The input:
------------------------------------------------------------
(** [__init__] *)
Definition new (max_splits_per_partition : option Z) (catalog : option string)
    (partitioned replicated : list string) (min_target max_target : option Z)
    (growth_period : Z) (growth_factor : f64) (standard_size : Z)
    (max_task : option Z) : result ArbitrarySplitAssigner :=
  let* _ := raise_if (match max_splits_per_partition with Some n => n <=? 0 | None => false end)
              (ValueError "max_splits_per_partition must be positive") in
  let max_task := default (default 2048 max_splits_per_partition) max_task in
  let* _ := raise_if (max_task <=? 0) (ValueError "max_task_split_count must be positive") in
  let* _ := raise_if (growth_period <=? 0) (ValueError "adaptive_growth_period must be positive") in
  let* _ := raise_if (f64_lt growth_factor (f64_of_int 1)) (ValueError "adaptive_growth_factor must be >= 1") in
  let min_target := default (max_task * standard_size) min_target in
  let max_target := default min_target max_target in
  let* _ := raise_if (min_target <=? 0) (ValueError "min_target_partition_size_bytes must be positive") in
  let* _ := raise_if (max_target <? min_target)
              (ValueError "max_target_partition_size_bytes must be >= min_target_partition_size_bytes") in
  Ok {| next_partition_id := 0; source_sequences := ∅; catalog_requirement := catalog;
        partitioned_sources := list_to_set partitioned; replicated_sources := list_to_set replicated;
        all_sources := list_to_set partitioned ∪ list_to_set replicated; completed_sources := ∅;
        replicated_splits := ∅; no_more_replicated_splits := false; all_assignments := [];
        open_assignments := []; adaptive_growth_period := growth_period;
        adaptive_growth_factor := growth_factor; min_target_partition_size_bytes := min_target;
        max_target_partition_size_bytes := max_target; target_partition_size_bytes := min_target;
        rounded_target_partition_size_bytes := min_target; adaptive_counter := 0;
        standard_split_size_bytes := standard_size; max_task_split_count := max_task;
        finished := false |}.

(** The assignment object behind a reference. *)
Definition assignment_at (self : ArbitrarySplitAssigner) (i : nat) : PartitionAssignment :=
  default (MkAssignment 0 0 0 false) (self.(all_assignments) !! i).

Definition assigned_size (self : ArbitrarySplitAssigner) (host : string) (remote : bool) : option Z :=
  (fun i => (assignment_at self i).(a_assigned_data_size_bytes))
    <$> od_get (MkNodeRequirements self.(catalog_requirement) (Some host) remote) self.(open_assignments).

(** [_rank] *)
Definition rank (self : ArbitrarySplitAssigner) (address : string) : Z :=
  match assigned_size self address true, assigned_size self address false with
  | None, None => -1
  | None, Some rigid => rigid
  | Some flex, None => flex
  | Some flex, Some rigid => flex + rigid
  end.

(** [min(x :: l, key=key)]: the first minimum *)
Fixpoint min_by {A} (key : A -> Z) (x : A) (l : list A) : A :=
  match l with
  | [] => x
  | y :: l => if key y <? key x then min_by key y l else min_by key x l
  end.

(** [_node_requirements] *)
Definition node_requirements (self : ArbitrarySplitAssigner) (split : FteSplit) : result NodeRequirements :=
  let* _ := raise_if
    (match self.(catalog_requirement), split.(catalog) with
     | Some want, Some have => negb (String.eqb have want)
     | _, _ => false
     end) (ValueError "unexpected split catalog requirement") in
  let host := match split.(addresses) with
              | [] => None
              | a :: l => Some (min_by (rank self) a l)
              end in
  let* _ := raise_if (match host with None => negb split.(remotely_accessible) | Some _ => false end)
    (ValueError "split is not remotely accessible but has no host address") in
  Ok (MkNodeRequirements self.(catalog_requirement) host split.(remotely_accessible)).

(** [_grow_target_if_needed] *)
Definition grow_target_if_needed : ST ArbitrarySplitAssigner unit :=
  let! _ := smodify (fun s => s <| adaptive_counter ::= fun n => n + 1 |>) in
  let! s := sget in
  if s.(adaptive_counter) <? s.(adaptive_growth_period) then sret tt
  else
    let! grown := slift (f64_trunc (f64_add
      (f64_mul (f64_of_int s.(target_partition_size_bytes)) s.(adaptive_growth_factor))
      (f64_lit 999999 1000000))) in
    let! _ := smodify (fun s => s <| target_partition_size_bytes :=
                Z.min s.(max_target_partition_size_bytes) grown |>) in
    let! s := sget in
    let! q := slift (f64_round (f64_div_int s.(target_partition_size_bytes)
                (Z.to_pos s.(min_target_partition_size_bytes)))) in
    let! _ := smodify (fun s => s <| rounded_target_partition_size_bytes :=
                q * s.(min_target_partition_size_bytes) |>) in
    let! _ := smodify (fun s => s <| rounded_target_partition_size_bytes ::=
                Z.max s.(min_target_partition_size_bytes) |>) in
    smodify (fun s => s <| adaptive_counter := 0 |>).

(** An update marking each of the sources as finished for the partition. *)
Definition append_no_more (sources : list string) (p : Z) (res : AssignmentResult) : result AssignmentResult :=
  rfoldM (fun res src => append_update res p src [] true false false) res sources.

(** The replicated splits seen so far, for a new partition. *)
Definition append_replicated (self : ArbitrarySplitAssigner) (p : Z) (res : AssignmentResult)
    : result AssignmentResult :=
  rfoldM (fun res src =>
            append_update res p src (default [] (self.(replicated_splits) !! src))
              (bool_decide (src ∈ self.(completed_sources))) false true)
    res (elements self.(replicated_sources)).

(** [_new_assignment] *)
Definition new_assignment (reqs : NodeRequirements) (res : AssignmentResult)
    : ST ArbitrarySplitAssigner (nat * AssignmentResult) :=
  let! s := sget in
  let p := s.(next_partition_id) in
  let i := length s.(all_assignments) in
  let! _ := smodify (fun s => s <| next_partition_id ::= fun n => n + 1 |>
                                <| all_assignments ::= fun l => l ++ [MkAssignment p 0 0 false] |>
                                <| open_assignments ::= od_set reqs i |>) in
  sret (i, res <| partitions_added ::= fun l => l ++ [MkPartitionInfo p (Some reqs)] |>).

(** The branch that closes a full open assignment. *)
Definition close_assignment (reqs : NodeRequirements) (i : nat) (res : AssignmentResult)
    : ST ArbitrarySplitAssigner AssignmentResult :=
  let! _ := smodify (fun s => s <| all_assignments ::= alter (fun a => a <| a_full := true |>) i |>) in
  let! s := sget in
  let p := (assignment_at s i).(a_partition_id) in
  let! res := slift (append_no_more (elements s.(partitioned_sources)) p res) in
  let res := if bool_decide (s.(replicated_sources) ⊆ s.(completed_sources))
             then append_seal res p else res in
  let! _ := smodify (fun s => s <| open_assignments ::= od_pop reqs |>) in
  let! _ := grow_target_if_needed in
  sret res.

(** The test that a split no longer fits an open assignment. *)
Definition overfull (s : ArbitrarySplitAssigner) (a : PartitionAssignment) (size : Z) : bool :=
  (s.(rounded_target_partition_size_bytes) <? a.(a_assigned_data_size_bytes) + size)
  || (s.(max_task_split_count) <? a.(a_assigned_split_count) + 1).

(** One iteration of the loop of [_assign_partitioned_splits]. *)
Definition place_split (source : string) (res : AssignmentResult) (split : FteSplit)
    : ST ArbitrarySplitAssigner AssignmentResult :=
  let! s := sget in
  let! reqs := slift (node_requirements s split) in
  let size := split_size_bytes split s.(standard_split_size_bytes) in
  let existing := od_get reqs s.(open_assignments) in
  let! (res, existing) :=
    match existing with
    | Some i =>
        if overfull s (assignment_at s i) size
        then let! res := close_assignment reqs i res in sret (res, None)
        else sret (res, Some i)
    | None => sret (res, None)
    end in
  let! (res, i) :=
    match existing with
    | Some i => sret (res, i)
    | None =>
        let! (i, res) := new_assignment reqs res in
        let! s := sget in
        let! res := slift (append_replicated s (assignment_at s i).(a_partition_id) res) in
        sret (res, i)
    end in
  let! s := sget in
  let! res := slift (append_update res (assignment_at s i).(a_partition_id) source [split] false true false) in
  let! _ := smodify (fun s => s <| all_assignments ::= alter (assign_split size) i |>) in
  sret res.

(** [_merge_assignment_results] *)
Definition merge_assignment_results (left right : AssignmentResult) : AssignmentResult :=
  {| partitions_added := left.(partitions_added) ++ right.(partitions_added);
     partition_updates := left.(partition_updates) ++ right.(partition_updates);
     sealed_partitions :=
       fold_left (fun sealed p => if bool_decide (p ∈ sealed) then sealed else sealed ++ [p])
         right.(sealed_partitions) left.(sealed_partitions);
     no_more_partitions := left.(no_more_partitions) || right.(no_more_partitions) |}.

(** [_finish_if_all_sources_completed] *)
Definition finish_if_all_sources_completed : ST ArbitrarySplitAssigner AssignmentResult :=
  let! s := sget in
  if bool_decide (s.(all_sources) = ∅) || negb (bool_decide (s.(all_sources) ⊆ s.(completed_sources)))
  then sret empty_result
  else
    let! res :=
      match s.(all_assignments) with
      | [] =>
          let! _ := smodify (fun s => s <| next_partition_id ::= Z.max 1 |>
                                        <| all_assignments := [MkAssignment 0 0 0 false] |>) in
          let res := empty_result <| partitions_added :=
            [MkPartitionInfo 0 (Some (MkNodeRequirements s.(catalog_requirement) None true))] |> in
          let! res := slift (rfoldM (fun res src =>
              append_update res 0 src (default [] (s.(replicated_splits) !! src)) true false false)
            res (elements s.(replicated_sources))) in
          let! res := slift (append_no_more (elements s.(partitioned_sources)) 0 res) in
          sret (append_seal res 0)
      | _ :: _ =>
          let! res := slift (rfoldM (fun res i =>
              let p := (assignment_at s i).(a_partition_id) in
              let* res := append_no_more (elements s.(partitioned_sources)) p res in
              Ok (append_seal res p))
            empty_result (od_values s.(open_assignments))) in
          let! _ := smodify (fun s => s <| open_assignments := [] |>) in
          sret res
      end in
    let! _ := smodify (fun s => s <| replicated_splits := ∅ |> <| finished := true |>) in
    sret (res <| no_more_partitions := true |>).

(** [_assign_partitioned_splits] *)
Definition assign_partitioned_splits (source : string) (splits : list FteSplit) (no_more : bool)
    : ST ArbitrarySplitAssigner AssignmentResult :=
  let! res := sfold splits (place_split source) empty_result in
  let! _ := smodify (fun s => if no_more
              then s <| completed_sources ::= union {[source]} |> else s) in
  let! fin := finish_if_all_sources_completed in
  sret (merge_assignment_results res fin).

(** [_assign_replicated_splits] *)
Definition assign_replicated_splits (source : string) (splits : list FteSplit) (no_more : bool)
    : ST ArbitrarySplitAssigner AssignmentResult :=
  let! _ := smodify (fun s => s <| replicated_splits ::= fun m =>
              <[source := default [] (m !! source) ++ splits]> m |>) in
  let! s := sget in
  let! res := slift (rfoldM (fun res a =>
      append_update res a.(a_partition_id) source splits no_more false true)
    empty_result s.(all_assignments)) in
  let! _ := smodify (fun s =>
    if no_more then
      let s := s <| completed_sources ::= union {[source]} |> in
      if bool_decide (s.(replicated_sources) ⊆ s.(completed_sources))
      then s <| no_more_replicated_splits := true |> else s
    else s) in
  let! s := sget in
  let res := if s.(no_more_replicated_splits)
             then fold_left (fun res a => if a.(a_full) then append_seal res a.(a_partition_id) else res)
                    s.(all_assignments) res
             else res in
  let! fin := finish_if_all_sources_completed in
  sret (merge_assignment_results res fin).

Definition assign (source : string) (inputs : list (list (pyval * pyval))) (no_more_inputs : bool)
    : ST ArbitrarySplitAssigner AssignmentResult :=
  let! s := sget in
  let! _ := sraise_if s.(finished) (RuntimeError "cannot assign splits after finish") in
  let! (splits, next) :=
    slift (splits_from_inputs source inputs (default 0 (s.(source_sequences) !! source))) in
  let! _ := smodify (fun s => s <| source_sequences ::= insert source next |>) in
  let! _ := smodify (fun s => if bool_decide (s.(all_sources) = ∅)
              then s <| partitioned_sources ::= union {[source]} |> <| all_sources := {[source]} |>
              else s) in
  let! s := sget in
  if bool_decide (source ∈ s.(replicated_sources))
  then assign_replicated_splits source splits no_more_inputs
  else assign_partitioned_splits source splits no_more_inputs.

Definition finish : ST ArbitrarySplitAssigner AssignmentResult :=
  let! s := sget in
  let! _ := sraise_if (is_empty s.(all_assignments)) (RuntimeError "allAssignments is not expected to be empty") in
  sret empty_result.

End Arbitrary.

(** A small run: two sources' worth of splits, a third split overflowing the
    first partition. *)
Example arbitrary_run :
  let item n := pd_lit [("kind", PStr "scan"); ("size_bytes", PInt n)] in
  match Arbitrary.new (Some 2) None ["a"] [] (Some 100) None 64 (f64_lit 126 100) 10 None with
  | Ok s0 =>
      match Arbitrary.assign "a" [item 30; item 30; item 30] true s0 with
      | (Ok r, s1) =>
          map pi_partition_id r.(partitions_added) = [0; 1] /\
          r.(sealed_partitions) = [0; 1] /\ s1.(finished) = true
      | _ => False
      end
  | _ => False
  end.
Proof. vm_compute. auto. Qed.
------------------------------------------------------------
Requirement: The lines above starting at the one that contains "let* _ := raise_if (f64_lt" and ending at the one that contains "let* _ := raise_if (min_target" must be transcribed exactly, and no other lines may appear.

Answer space:
  let* _ := raise_if (f64_lt growth_factor (f64_of_int 1)) (ValueError "adaptive_growth_factor must be >= 1") in
  let min_target := default (max_task * standard_size) min_target in
  let max_target := default min_target max_target in
  let* _ := raise_if (min_target <=? 0) (ValueError "min_target_partition_size_bytes must be positive") in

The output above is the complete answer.